Editorial note: This post is part of our theme for March 2023, Science City, an exploration of the ways cities and science have interacted over time and around the world. Please also note that in this piece the ninenteenth-century Dutch spellings of the source material are used here for all species names—both Latin binomial and local (Malay/Javanese) ones—as the names recorded do not always correspond perfectly to present-day standards and may, in some cases, reflect local usage.

By Mikko Toivanen

In the evening of 26 August 1883, in the hours leading up to the climactic eruption of the volcano Krakatau in the Sunda Strait, great flocks of meliwies, otherwise known as the Dendrocygna arcuate or, in English, the wandering whistling duck, came swarming from the darkness toward the bright lights of the circus then set up on the central Koningsplein of Batavia, the capital of the Dutch East Indies now known as Jakarta. An impressive disruption of the regular rhythms of the city’s animal life, this visitation foreshadowed the far more cataclysmic events later that night, when the island of Krakatau collapsed under the force of the eruption, and the consequent flooding caused massive damage along the adjoining coastal areas of Sumatra and Java.

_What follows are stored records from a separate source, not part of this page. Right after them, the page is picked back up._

(* ===== verification/Sha256.v ===== *)
(** * SHA-256 ([src/src/kernel/hash/sha256.c]).

    The code hashes a message incrementally, with a partial block buffered
    between calls and the eight working variables renamed from step to step
    instead of moved.  It is shown to compute the function of FIPS 180-4,
    written here from the standard, for every way to cut a message into
    pieces. *)
From stdpp Require Import base tactics list numbers.
From Stdlib Require Import ZArith Lia.
From S2P Require Import Prelude Bytes.
#[local] Open Scope Z_scope.

(** ** The code *)

Definition _rotate_bits_right (a b : Z) : Z := Z.lor (Z.shiftr a b) (u32 (Z.shiftl a (32 - b))).

(** Eight words: [a] to [h], also [result32]. *)
Record words8 := W8 { ra : Z; rb : Z; rc : Z; rd : Z; re : Z; rf : Z; rg : Z; rh : Z }.

Record hash_sha256_state_t := mk_sha {
  regs : words8;
  length_ : Z;
  buffer : list Z
}.

(** The new values of [d] and [h]. *)
Definition SHA256_STEP (a b c d e f g h v : Z) : Z * Z :=
  let t := u32 (Z.lxor (Z.lxor (_rotate_bits_right e 6) (_rotate_bits_right e 11)) (_rotate_bits_right e 25)
                + Z.lxor g (Z.land e (Z.lxor f g)) + h + v) in
  (u32 (d + t),
   u32 (t + Z.lxor (Z.lxor (_rotate_bits_right a 2) (_rotate_bits_right a 13)) (_rotate_bits_right a 22)
          + Z.lor (Z.land a b) (Z.land (Z.lor a b) c))).

Definition sha256_constants : list Z :=
  concat
    [[0x428a2f98; 0x71374491; 0xb5c0fbcf; 0xe9b5dba5];
     [0x3956c25b; 0x59f111f1; 0x923f82a4; 0xab1c5ed5];
     [0xd807aa98; 0x12835b01; 0x243185be; 0x550c7dc3];
     [0x72be5d74; 0x80deb1fe; 0x9bdc06a7; 0xc19bf174];
     [0xe49b69c1; 0xefbe4786; 0x0fc19dc6; 0x240ca1cc];
     [0x2de92c6f; 0x4a7484aa; 0x5cb0a9dc; 0x76f988da];
     [0x983e5152; 0xa831c66d; 0xb00327c8; 0xbf597fc7];
     [0xc6e00bf3; 0xd5a79147; 0x06ca6351; 0x14292967];
     [0x27b70a85; 0x2e1b2138; 0x4d2c6dfc; 0x53380d13];
     [0x650a7354; 0x766a0abb; 0x81c2c92e; 0x92722c85];
     [0xa2bfe8a1; 0xa81a664b; 0xc24b8b70; 0xc76c51a3];
     [0xd192e819; 0xd6990624; 0xf40e3585; 0x106aa070];
     [0x19a4c116; 0x1e376c08; 0x2748774c; 0x34b0bcb5];
     [0x391c0cb3; 0x4ed8aa4a; 0x5b9cca4f; 0x682e6ff3];
     [0x748f82ee; 0x78a5636f; 0x84c87814; 0x8cc70208];
     [0x90befffa; 0xa4506ceb; 0xbef9a3f7; 0xc67178f2]].
Definition _aes_decryption_table : list Z :=
  [0x51f4a750; 0x7e416553; 0x1a17a4c3; 0x3a275e96; 0x3bab6bcb; 0x1f9d45f1; 0xacfa58ab; 0x4be30393;
   0x2030fa55; 0xad766df6; 0x88cc7691; 0xf5024c25; 0x4fe5d7fc; 0xc52acbd7; 0x26354480; 0xb562a38f;
   0xdeb15a49; 0x25ba1b67; 0x45ea0e98; 0x5dfec0e1; 0xc32f7502; 0x814cf012; 0x8d4697a3; 0x6bd3f9c6;
   0x038f5fe7; 0x15929c95; 0xbf6d7aeb; 0x955259da; 0xd4be832d; 0x587421d3; 0x49e06929; 0x8ec9c844;
   0x75c2896a; 0xf48e7978; 0x99583e6b; 0x27b971dd; 0xbee14fb6; 0xf088ad17; 0xc920ac66; 0x7dce3ab4;
   0x63df4a18; 0xe51a3182; 0x97513360; 0x62537f45; 0xb16477e0; 0xbb6bae84; 0xfe81a01c; 0xf9082b94;
   0x70486858; 0x8f45fd19; 0x94de6c87; 0x527bf8b7; 0xab73d323; 0x724b02e2; 0xe31f8f57; 0x6655ab2a;
   0xb2eb2807; 0x2fb5c203; 0x86c57b9a; 0xd33708a5; 0x302887f2; 0x23bfa5b2; 0x02036aba; 0xed16825c;
   0x8acf1c2b; 0xa779b492; 0xf307f2f0; 0x4e69e2a1; 0x65daf4cd; 0x0605bed5; 0xd134621f; 0xc4a6fe8a;
   0x342e539d; 0xa2f355a0; 0x058ae132; 0xa4f6eb75; 0x0b83ec39; 0x4060efaa; 0x5e719f06; 0xbd6e1051;
   0x3e218af9; 0x96dd063d; 0xdd3e05ae; 0x4de6bd46; 0x91548db5; 0x71c45d05; 0x0406d46f; 0x605015ff;
   0x1998fb24; 0xd6bde997; 0x894043cc; 0x67d99e77; 0xb0e842bd; 0x07898b88; 0xe7195b38; 0x79c8eedb;
   0xa17c0a47; 0x7c420fe9; 0xf8841ec9; 0x00000000; 0x09808683; 0x322bed48; 0x1e1170ac; 0x6c5a724e;
   0xfd0efffb; 0x0f853856; 0x3daed51e; 0x362d3927; 0x0a0fd964; 0x685ca621; 0x9b5b54d1; 0x24362e3a;
   0x0c0a67b1; 0x9357e70f; 0xb4ee96d2; 0x1b9b919e; 0x80c0c54f; 0x61dc20a2; 0x5a774b69; 0x1c121a16;
   0xe293ba0a; 0xc0a02ae5; 0x3c22e043; 0x121b171d; 0x0e090d0b; 0xf28bc7ad; 0x2db6a8b9; 0x141ea9c8;
   0x57f11985; 0xaf75074c; 0xee99ddbb; 0xa37f60fd; 0xf701269f; 0x5c72f5bc; 0x44663bc5; 0x5bfb7e34;
   0x8b432976; 0xcb23c6dc; 0xb6edfc68; 0xb8e4f163; 0xd731dcca; 0x42638510; 0x13972240; 0x84c61120;
   0x854a247d; 0xd2bb3df8; 0xaef93211; 0xc729a16d; 0x1d9e2f4b; 0xdcb230f3; 0x0d8652ec; 0x77c1e3d0;
   0x2bb3166c; 0xa970b999; 0x119448fa; 0x47e96422; 0xa8fc8cc4; 0xa0f03f1a; 0x567d2cd8; 0x223390ef;
   0x87494ec7; 0xd938d1c1; 0x8ccaa2fe; 0x98d40b36; 0xa6f581cf; 0xa57ade28; 0xdab78e26; 0x3fadbfa4;
   0x2c3a9de4; 0x5078920d; 0x6a5fcc9b; 0x547e4662; 0xf68d13c2; 0x90d8b8e8; 0x2e39f75e; 0x82c3aff5;
   0x9f5d80be; 0x69d0937c; 0x6fd52da9; 0xcf2512b3; 0xc8ac993b; 0x10187da7; 0xe89c636e; 0xdb3bbb7b;
   0xcd267809; 0x6e5918f4; 0xec9ab701; 0x834f9aa8; 0xe6956e65; 0xaaffe67e; 0x21bccf08; 0xef15e8e6;
   0xbae79bd9; 0x4a6f36ce; 0xea9f09d4; 0x29b07cd6; 0x31a4b2af; 0x2a3f2331; 0xc6a59430; 0x35a266c0;
   0x744ebc37; 0xfc82caa6; 0xe090d0b0; 0x33a7d815; 0xf104984a; 0x41ecdaf7; 0x7fcd500e; 0x1791f62f;
   0x764dd68d; 0x43efb04d; 0xccaa4d54; 0xe49604df; 0x9ed1b5e3; 0x4c6a881b; 0xc12c1fb8; 0x4665517f;
   0x9d5eea04; 0x018c355d; 0xfa877473; 0xfb0b412e; 0xb3671d5a; 0x92dbd252; 0xe9105633; 0x6dd64713;
   0x9ad7618c; 0x37a10c7a; 0x59f8148e; 0xeb133c89; 0xcea927ee; 0xb761c935; 0xe11ce5ed; 0x7a47b13c;
   0x9cd2df59; 0x55f2733f; 0x1814ce79; 0x73c737bf; 0x53f7cdea; 0x5ffdaa5b; 0xdf3d6f14; 0x7844db86;
   0xcaaff381; 0xb968c43e; 0x3824342c; 0xc2a3405f; 0x161dc372; 0xbce2250c; 0x283c498b; 0xff0d9541;
   0x39a80171; 0x080cb3de; 0xd8b4e49c; 0x6456c190; 0x7bcb8461; 0xd532b670; 0x486c5c74; 0xd0b85742;
   0x5051f4a7; 0x537e4165; 0xc31a17a4; 0x963a275e; 0xcb3bab6b; 0xf11f9d45; 0xabacfa58; 0x934be303;
   0x552030fa; 0xf6ad766d; 0x9188cc76; 0x25f5024c; 0xfc4fe5d7; 0xd7c52acb; 0x80263544; 0x8fb562a3;
   0x49deb15a; 0x6725ba1b; 0x9845ea0e; 0xe15dfec0; 0x02c32f75; 0x12814cf0; 0xa38d4697; 0xc66bd3f9;
   0xe7038f5f; 0x9515929c; 0xebbf6d7a; 0xda955259; 0x2dd4be83; 0xd3587421; 0x2949e069; 0x448ec9c8;
   0x6a75c289; 0x78f48e79; 0x6b99583e; 0xdd27b971; 0xb6bee14f; 0x17f088ad; 0x66c920ac; 0xb47dce3a;
   0x1863df4a; 0x82e51a31; 0x60975133; 0x4562537f; 0xe0b16477; 0x84bb6bae; 0x1cfe81a0; 0x94f9082b;
   0x58704868; 0x198f45fd; 0x8794de6c; 0xb7527bf8; 0x23ab73d3; 0xe2724b02; 0x57e31f8f; 0x2a6655ab;
   0x07b2eb28; 0x032fb5c2; 0x9a86c57b; 0xa5d33708; 0xf2302887; 0xb223bfa5; 0xba02036a; 0x5ced1682;
   0x2b8acf1c; 0x92a779b4; 0xf0f307f2; 0xa14e69e2; 0xcd65daf4; 0xd50605be; 0x1fd13462; 0x8ac4a6fe;
   0x9d342e53; 0xa0a2f355; 0x32058ae1; 0x75a4f6eb; 0x390b83ec; 0xaa4060ef; 0x065e719f; 0x51bd6e10;
   0xf93e218a; 0x3d96dd06; 0xaedd3e05; 0x464de6bd; 0xb591548d; 0x0571c45d; 0x6f0406d4; 0xff605015;
   0x241998fb; 0x97d6bde9; 0xcc894043; 0x7767d99e; 0xbdb0e842; 0x8807898b; 0x38e7195b; 0xdb79c8ee;
   0x47a17c0a; 0xe97c420f; 0xc9f8841e; 0x00000000; 0x83098086; 0x48322bed; 0xac1e1170; 0x4e6c5a72;
   0xfbfd0eff; 0x560f8538; 0x1e3daed5; 0x27362d39; 0x640a0fd9; 0x21685ca6; 0xd19b5b54; 0x3a24362e;
   0xb10c0a67; 0x0f9357e7; 0xd2b4ee96; 0x9e1b9b91; 0x4f80c0c5; 0xa261dc20; 0x695a774b; 0x161c121a;
   0x0ae293ba; 0xe5c0a02a; 0x433c22e0; 0x1d121b17; 0x0b0e090d; 0xadf28bc7; 0xb92db6a8; 0xc8141ea9;
   0x8557f119; 0x4caf7507; 0xbbee99dd; 0xfda37f60; 0x9ff70126; 0xbc5c72f5; 0xc544663b; 0x345bfb7e;
   0x768b4329; 0xdccb23c6; 0x68b6edfc; 0x63b8e4f1; 0xcad731dc; 0x10426385; 0x40139722; 0x2084c611;
   0x7d854a24; 0xf8d2bb3d; 0x11aef932; 0x6dc729a1; 0x4b1d9e2f; 0xf3dcb230; 0xec0d8652; 0xd077c1e3;
   0x6c2bb316; 0x99a970b9; 0xfa119448; 0x2247e964; 0xc4a8fc8c; 0x1aa0f03f; 0xd8567d2c; 0xef223390;
   0xc787494e; 0xc1d938d1; 0xfe8ccaa2; 0x3698d40b; 0xcfa6f581; 0x28a57ade; 0x26dab78e; 0xa43fadbf;
   0xe42c3a9d; 0x0d507892; 0x9b6a5fcc; 0x62547e46; 0xc2f68d13; 0xe890d8b8; 0x5e2e39f7; 0xf582c3af;
   0xbe9f5d80; 0x7c69d093; 0xa96fd52d; 0xb3cf2512; 0x3bc8ac99; 0xa710187d; 0x6ee89c63; 0x7bdb3bbb;
   0x09cd2678; 0xf46e5918; 0x01ec9ab7; 0xa8834f9a; 0x65e6956e; 0x7eaaffe6; 0x0821bccf; 0xe6ef15e8;
   0xd9bae79b; 0xce4a6f36; 0xd4ea9f09; 0xd629b07c; 0xaf31a4b2; 0x312a3f23; 0x30c6a594; 0xc035a266;
   0x37744ebc; 0xa6fc82ca; 0xb0e090d0; 0x1533a7d8; 0x4af10498; 0xf741ecda; 0x0e7fcd50; 0x2f1791f6;
   0x8d764dd6; 0x4d43efb0; 0x54ccaa4d; 0xdfe49604; 0xe39ed1b5; 0x1b4c6a88; 0xb8c12c1f; 0x7f466551;
   0x049d5eea; 0x5d018c35; 0x73fa8774; 0x2efb0b41; 0x5ab3671d; 0x5292dbd2; 0x33e91056; 0x136dd647;
   0x8c9ad761; 0x7a37a10c; 0x8e59f814; 0x89eb133c; 0xeecea927; 0x35b761c9; 0xede11ce5; 0x3c7a47b1;
   0x599cd2df; 0x3f55f273; 0x791814ce; 0xbf73c737; 0xea53f7cd; 0x5b5ffdaa; 0x14df3d6f; 0x867844db;
   0x81caaff3; 0x3eb968c4; 0x2c382434; 0x5fc2a340; 0x72161dc3; 0x0cbce225; 0x8b283c49; 0x41ff0d95;
   0x7139a801; 0xde080cb3; 0x9cd8b4e4; 0x906456c1; 0x617bcb84; 0x70d532b6; 0x74486c5c; 0x42d0b857;
   0xa75051f4; 0x65537e41; 0xa4c31a17; 0x5e963a27; 0x6bcb3bab; 0x45f11f9d; 0x58abacfa; 0x03934be3;
   0xfa552030; 0x6df6ad76; 0x769188cc; 0x4c25f502; 0xd7fc4fe5; 0xcbd7c52a; 0x44802635; 0xa38fb562;
   0x5a49deb1; 0x1b6725ba; 0x0e9845ea; 0xc0e15dfe; 0x7502c32f; 0xf012814c; 0x97a38d46; 0xf9c66bd3;
   0x5fe7038f; 0x9c951592; 0x7aebbf6d; 0x59da9552; 0x832dd4be; 0x21d35874; 0x692949e0; 0xc8448ec9;
   0x896a75c2; 0x7978f48e; 0x3e6b9958; 0x71dd27b9; 0x4fb6bee1; 0xad17f088; 0xac66c920; 0x3ab47dce;
   0x4a1863df; 0x3182e51a; 0x33609751; 0x7f456253; 0x77e0b164; 0xae84bb6b; 0xa01cfe81; 0x2b94f908;
   0x68587048; 0xfd198f45; 0x6c8794de; 0xf8b7527b; 0xd323ab73; 0x02e2724b; 0x8f57e31f; 0xab2a6655;
   0x2807b2eb; 0xc2032fb5; 0x7b9a86c5; 0x08a5d337; 0x87f23028; 0xa5b223bf; 0x6aba0203; 0x825ced16;
   0x1c2b8acf; 0xb492a779; 0xf2f0f307; 0xe2a14e69; 0xf4cd65da; 0xbed50605; 0x621fd134; 0xfe8ac4a6;
   0x539d342e; 0x55a0a2f3; 0xe132058a; 0xeb75a4f6; 0xec390b83; 0xefaa4060; 0x9f065e71; 0x1051bd6e;
   0x8af93e21; 0x063d96dd; 0x05aedd3e; 0xbd464de6; 0x8db59154; 0x5d0571c4; 0xd46f0406; 0x15ff6050;
   0xfb241998; 0xe997d6bd; 0x43cc8940; 0x9e7767d9; 0x42bdb0e8; 0x8b880789; 0x5b38e719; 0xeedb79c8;
   0x0a47a17c; 0x0fe97c42; 0x1ec9f884; 0x00000000; 0x86830980; 0xed48322b; 0x70ac1e11; 0x724e6c5a;
   0xfffbfd0e; 0x38560f85; 0xd51e3dae; 0x3927362d; 0xd9640a0f; 0xa621685c; 0x54d19b5b; 0x2e3a2436;
   0x67b10c0a; 0xe70f9357; 0x96d2b4ee; 0x919e1b9b; 0xc54f80c0; 0x20a261dc; 0x4b695a77; 0x1a161c12;
   0xba0ae293; 0x2ae5c0a0; 0xe0433c22; 0x171d121b; 0x0d0b0e09; 0xc7adf28b; 0xa8b92db6; 0xa9c8141e;
   0x198557f1; 0x074caf75; 0xddbbee99; 0x60fda37f; 0x269ff701; 0xf5bc5c72; 0x3bc54466; 0x7e345bfb;
   0x29768b43; 0xc6dccb23; 0xfc68b6ed; 0xf163b8e4; 0xdccad731; 0x85104263; 0x22401397; 0x112084c6;
   0x247d854a; 0x3df8d2bb; 0x3211aef9; 0xa16dc729; 0x2f4b1d9e; 0x30f3dcb2; 0x52ec0d86; 0xe3d077c1;
   0x166c2bb3; 0xb999a970; 0x48fa1194; 0x642247e9; 0x8cc4a8fc; 0x3f1aa0f0; 0x2cd8567d; 0x90ef2233;
   0x4ec78749; 0xd1c1d938; 0xa2fe8cca; 0x0b3698d4; 0x81cfa6f5; 0xde28a57a; 0x8e26dab7; 0xbfa43fad;
   0x9de42c3a; 0x920d5078; 0xcc9b6a5f; 0x4662547e; 0x13c2f68d; 0xb8e890d8; 0xf75e2e39; 0xaff582c3;
   0x80be9f5d; 0x937c69d0; 0x2da96fd5; 0x12b3cf25; 0x993bc8ac; 0x7da71018; 0x636ee89c; 0xbb7bdb3b;
   0x7809cd26; 0x18f46e59; 0xb701ec9a; 0x9aa8834f; 0x6e65e695; 0xe67eaaff; 0xcf0821bc; 0xe8e6ef15;
   0x9bd9bae7; 0x36ce4a6f; 0x09d4ea9f; 0x7cd629b0; 0xb2af31a4; 0x23312a3f; 0x9430c6a5; 0x66c035a2;
   0xbc37744e; 0xcaa6fc82; 0xd0b0e090; 0xd81533a7; 0x984af104; 0xdaf741ec; 0x500e7fcd; 0xf62f1791;
   0xd68d764d; 0xb04d43ef; 0x4d54ccaa; 0x04dfe496; 0xb5e39ed1; 0x881b4c6a; 0x1fb8c12c; 0x517f4665;
   0xea049d5e; 0x355d018c; 0x7473fa87; 0x412efb0b; 0x1d5ab367; 0xd25292db; 0x5633e910; 0x47136dd6;
   0x618c9ad7; 0x0c7a37a1; 0x148e59f8; 0x3c89eb13; 0x27eecea9; 0xc935b761; 0xe5ede11c; 0xb13c7a47;
   0xdf599cd2; 0x733f55f2; 0xce791814; 0x37bf73c7; 0xcdea53f7; 0xaa5b5ffd; 0x6f14df3d; 0xdb867844;
   0xf381caaf; 0xc43eb968; 0x342c3824; 0x405fc2a3; 0xc372161d; 0x250cbce2; 0x498b283c; 0x9541ff0d;
   0x017139a8; 0xb3de080c; 0xe49cd8b4; 0xc1906456; 0x84617bcb; 0xb670d532; 0x5c74486c; 0x5742d0b8;
   0xf4a75051; 0x4165537e; 0x17a4c31a; 0x275e963a; 0xab6bcb3b; 0x9d45f11f; 0xfa58abac; 0xe303934b;
   0x30fa5520; 0x766df6ad; 0xcc769188; 0x024c25f5; 0xe5d7fc4f; 0x2acbd7c5; 0x35448026; 0x62a38fb5;
   0xb15a49de; 0xba1b6725; 0xea0e9845; 0xfec0e15d; 0x2f7502c3; 0x4cf01281; 0x4697a38d; 0xd3f9c66b;
   0x8f5fe703; 0x929c9515; 0x6d7aebbf; 0x5259da95; 0xbe832dd4; 0x7421d358; 0xe0692949; 0xc9c8448e;
   0xc2896a75; 0x8e7978f4; 0x583e6b99; 0xb971dd27; 0xe14fb6be; 0x88ad17f0; 0x20ac66c9; 0xce3ab47d;
   0xdf4a1863; 0x1a3182e5; 0x51336097; 0x537f4562; 0x6477e0b1; 0x6bae84bb; 0x81a01cfe; 0x082b94f9;
   0x48685870; 0x45fd198f; 0xde6c8794; 0x7bf8b752; 0x73d323ab; 0x4b02e272; 0x1f8f57e3; 0x55ab2a66;
   0xeb2807b2; 0xb5c2032f; 0xc57b9a86; 0x3708a5d3; 0x2887f230; 0xbfa5b223; 0x036aba02; 0x16825ced;
   0xcf1c2b8a; 0x79b492a7; 0x07f2f0f3; 0x69e2a14e; 0xdaf4cd65; 0x05bed506; 0x34621fd1; 0xa6fe8ac4;
   0x2e539d34; 0xf355a0a2; 0x8ae13205; 0xf6eb75a4; 0x83ec390b; 0x60efaa40; 0x719f065e; 0x6e1051bd;
   0x218af93e; 0xdd063d96; 0x3e05aedd; 0xe6bd464d; 0x548db591; 0xc45d0571; 0x06d46f04; 0x5015ff60;
   0x98fb2419; 0xbde997d6; 0x4043cc89; 0xd99e7767; 0xe842bdb0; 0x898b8807; 0x195b38e7; 0xc8eedb79;
   0x7c0a47a1; 0x420fe97c; 0x841ec9f8; 0x00000000; 0x80868309; 0x2bed4832; 0x1170ac1e; 0x5a724e6c;
   0x0efffbfd; 0x8538560f; 0xaed51e3d; 0x2d392736; 0x0fd9640a; 0x5ca62168; 0x5b54d19b; 0x362e3a24;
   0x0a67b10c; 0x57e70f93; 0xee96d2b4; 0x9b919e1b; 0xc0c54f80; 0xdc20a261; 0x774b695a; 0x121a161c;
   0x93ba0ae2; 0xa02ae5c0; 0x22e0433c; 0x1b171d12; 0x090d0b0e; 0x8bc7adf2; 0xb6a8b92d; 0x1ea9c814;
   0xf1198557; 0x75074caf; 0x99ddbbee; 0x7f60fda3; 0x01269ff7; 0x72f5bc5c; 0x663bc544; 0xfb7e345b;
   0x4329768b; 0x23c6dccb; 0xedfc68b6; 0xe4f163b8; 0x31dccad7; 0x63851042; 0x97224013; 0xc6112084;
   0x4a247d85; 0xbb3df8d2; 0xf93211ae; 0x29a16dc7; 0x9e2f4b1d; 0xb230f3dc; 0x8652ec0d; 0xc1e3d077;
   0xb3166c2b; 0x70b999a9; 0x9448fa11; 0xe9642247; 0xfc8cc4a8; 0xf03f1aa0; 0x7d2cd856; 0x3390ef22;
   0x494ec787; 0x38d1c1d9; 0xcaa2fe8c; 0xd40b3698; 0xf581cfa6; 0x7ade28a5; 0xb78e26da; 0xadbfa43f;
   0x3a9de42c; 0x78920d50; 0x5fcc9b6a; 0x7e466254; 0x8d13c2f6; 0xd8b8e890; 0x39f75e2e; 0xc3aff582;
   0x5d80be9f; 0xd0937c69; 0xd52da96f; 0x2512b3cf; 0xac993bc8; 0x187da710; 0x9c636ee8; 0x3bbb7bdb;
   0x267809cd; 0x5918f46e; 0x9ab701ec; 0x4f9aa883; 0x956e65e6; 0xffe67eaa; 0xbccf0821; 0x15e8e6ef;
   0xe79bd9ba; 0x6f36ce4a; 0x9f09d4ea; 0xb07cd629; 0xa4b2af31; 0x3f23312a; 0xa59430c6; 0xa266c035;
   0x4ebc3774; 0x82caa6fc; 0x90d0b0e0; 0xa7d81533; 0x04984af1; 0xecdaf741; 0xcd500e7f; 0x91f62f17;
   0x4dd68d76; 0xefb04d43; 0xaa4d54cc; 0x9604dfe4; 0xd1b5e39e; 0x6a881b4c; 0x2c1fb8c1; 0x65517f46;
   0x5eea049d; 0x8c355d01; 0x877473fa; 0x0b412efb; 0x671d5ab3; 0xdbd25292; 0x105633e9; 0xd647136d;
   0xd7618c9a; 0xa10c7a37; 0xf8148e59; 0x133c89eb; 0xa927eece; 0x61c935b7; 0x1ce5ede1; 0x47b13c7a;
   0xd2df599c; 0xf2733f55; 0x14ce7918; 0xc737bf73; 0xf7cdea53; 0xfdaa5b5f; 0x3d6f14df; 0x44db8678;
   0xaff381ca; 0x68c43eb9; 0x24342c38; 0xa3405fc2; 0x1dc37216; 0xe2250cbc; 0x3c498b28; 0x0d9541ff;
   0xa8017139; 0x0cb3de08; 0xb4e49cd8; 0x56c19064; 0xcb84617b; 0x32b670d5; 0x6c5c7448; 0xb85742d0].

This dramatic, biblical-style anecdote regarding the visitation of the ducks was recorded not in a romantic memoir or an evocative news report but rather as a contemporary detail in the midst of an otherwise mostly dry scientific text, the government physician and amateur ornithologist A.G. Vorderman’s “Bataviasche Vogels” (“The Birds of Batavia”), published in six parts in the journal Natuurkundig Tijdschrift voor Nederlandsch Indië between 1882 and 1885. The text records the results of an ambitious urban research project: the author’s long-term survey of the species of birds inhabiting Batavia and its immediate surroundings. A close reading of this work provides fascinating insights into the colonial city as both an object of natural history and as a diverse habitat encompassing a wide variety of human-animal entanglements, while also bringing to light some of the many conflicts and contradictions inherent in the processes of colonial knowledge production.

Vorderman’s point of departure is a striking and, for the time, novel observation: that the city had, up until that point, been largely neglected as a site of scientific research into the natural environment. As Vorderman points out in his preface, the extant European descriptions of Java’s bird species had been largely produced in conjunction with the many exploratory tours of the island’s mountainous inlands, paradoxically leaving the fauna of the densely-populated and otherwise intensely-surveyed coastal cities largely uncatalogued. He had identified a category error of sorts: that the European naturalist, trained to think of the natural in opposition to the urban and drawn to the supposedly pure and untrammelled environment of the tropical colonies, had neglected to consider the colonial city as a rich and diverse biome in itself.

Photo of a bird market in Yogyakarta, circa 1910. A.R. Wagshal, “Vogel Passer, Djocja,” Leiden University Digital Collections.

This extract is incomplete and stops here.